--- ABOUT THIS TASK ---
Every entry must be copied word for word.
AVAILABLE DATA below:
(** Input publications are exact.  The body and the selection of a publication the
    controller made exist, the selection is one a signed assignment may carry, the node reads
    back from the body under it the very publication with the controller's snapshot, and any
    other body the node accepts under that selection is a SHA-256 collision with it. *)
Lemma input_publication_is_exact snapshot key p :
  from_snapshot snapshot key = inr p →
  ∃ body sel,
    InputPublication_to_bounded_body p = inr body ∧ selection p = inr sel
    ∧ InputSelection_validate sel = inr tt ∧ ip_snapshot p = snapshot
    ∧ from_bounded_body body sel = inr p
    ∧ ∀ bytes q, from_bounded_body bytes sel = inr q →
        q = p ∨ (bytes ≠ body ∧ sha256_bytes bytes = sha256_bytes body).
Proof.
  intros [Hsnap Hv]%from_snapshot_inr.
  pose proof (proj1 (InputPublication_validate_inr _ _) Hv) as (_ & _ & _ & _ & _ & body & Hbody & Hlen).
  assert (InputPublication_to_bounded_body p = inr body) as Hto by by apply to_bounded_body_inr.
  set (sel := mkInputSelection (ip_generation p) (sha256_bytes body) (dom (fs_files (ip_snapshot p)))).
  assert (selection p = inr sel) as Hsel by (apply selection_inr; by exists body).
  destruct (selection_validates _ _ Hsel) as [Hvs Hne]. exists body, sel. split_and!; try done.
  - apply from_bounded_body_inr. split_and!; try done. by apply serde_roundtrip.
  - intros bytes q (_ & _ & _ & Hsha & Hq & _)%from_bounded_body_inr.
    destruct (decide (bytes = body)) as [->|]; [|by right].
    rewrite (serde_roundtrip _ _ Hbody) in Hq. left. congruence.
Qed.

(** An upload capability is judged without a panic: every index it takes was required. *)
Lemma UploadCapability_validate_total c : is_Some (UploadCapability_validate c).
Proof.
  unfold UploadCapability_validate. destruct (negb _); [by eexists|].
  destruct (upload_action_url _); [by eexists|]. destruct (_ || _ || _ || _) eqn:Hf; [by eexists|].
  bool_to_prop. rename select (existsb _ REQUIRED = false) into Hreq.
  assert (∀ k, k ∈ REQUIRED → is_Some (uc_fields c !! k)) as Hall.
  { intros k Hk. destruct (uc_fields c !! k) eqn:Hl; [by eexists|]. rewrite <-not_true_iff_false in Hreq.
    destruct Hreq. apply existsb_elem. exists k. by rewrite Hl. }
  unfold upload_fields_malformed.
  repeat match goal with |- context [uc_fields c !! ?k] =>
    match k with "x-amz-security-token" => fail 1 | _ =>
    destruct (Hall k ltac:(unfold REQUIRED; set_solver)) as [? ->] end end.
  cbn. destruct (_ || _); by eexists.
Qed.

End dataflow.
End of AVAILABLE DATA.
--- TASK OUTPUT ---
(** Input publications are exact.  The body and the selection of a publication the
    controller made exist, the selection is one a signed assignment may carry, the node reads
    back from the body under it the very publication with the controller's snapshot, and any
    other body the node accepts under that selection is a SHA-256 collision with it. *)
Lemma input_publication_is_exact snapshot key p :
  from_snapshot snapshot key = inr p →
  ∃ body sel,
    InputPublication_to_bounded_body p = inr body ∧ selection p = inr sel
    ∧ InputSelection_validate sel = inr tt ∧ ip_snapshot p = snapshot
    ∧ from_bounded_body body sel = inr p
    ∧ ∀ bytes q, from_bounded_body bytes sel = inr q →
        q = p ∨ (bytes ≠ body ∧ sha256_bytes bytes = sha256_bytes body).
Proof.
  intros [Hsnap Hv]%from_snapshot_inr.
  pose proof (proj1 (InputPublication_validate_inr _ _) Hv) as (_ & _ & _ & _ & _ & body & Hbody & Hlen).
  assert (InputPublication_to_bounded_body p = inr body) as Hto by by apply to_bounded_body_inr.
  set (sel := mkInputSelection (ip_generation p) (sha256_bytes body) (dom (fs_files (ip_snapshot p)))).
  assert (selection p = inr sel) as Hsel by (apply selection_inr; by exists body).
  destruct (selection_validates _ _ Hsel) as [Hvs Hne]. exists body, sel. split_and!; try done.
  - apply from_bounded_body_inr. split_and!; try done. by apply serde_roundtrip.
  - intros bytes q (_ & _ & _ & Hsha & Hq & _)%from_bounded_body_inr.
    destruct (decide (bytes = body)) as [->|]; [|by right].
    rewrite (serde_roundtrip _ _ Hbody) in Hq. left. congruence.
Qed.

(** An upload capability is judged without a panic: every index it takes was required. *)
Lemma UploadCapability_validate_total c : is_Some (UploadCapability_validate c).
Proof.
  unfold UploadCapability_validate. destruct (negb _); [by eexists|].
  destruct (upload_action_url _); [by eexists|]. destruct (_ || _ || _ || _) eqn:Hf; [by eexists|].
  bool_to_prop. rename select (existsb _ REQUIRED = false) into Hreq.
  assert (∀ k, k ∈ REQUIRED → is_Some (uc_fields c !! k)) as Hall.
  { intros k Hk. destruct (uc_fields c !! k) eqn:Hl; [by eexists|]. rewrite <-not_true_iff_false in Hreq.
    destruct Hreq. apply existsb_elem. exists k. by rewrite Hl. }
  unfold upload_fields_malformed.
  repeat match goal with |- context [uc_fields c !! ?k] =>
    match k with "x-amz-security-token" => fail 1 | _ =>
    destruct (Hall k ltac:(unfold REQUIRED; set_solver)) as [? ->] end end.
  cbn. destruct (_ || _); by eexists.
Qed.

End dataflow.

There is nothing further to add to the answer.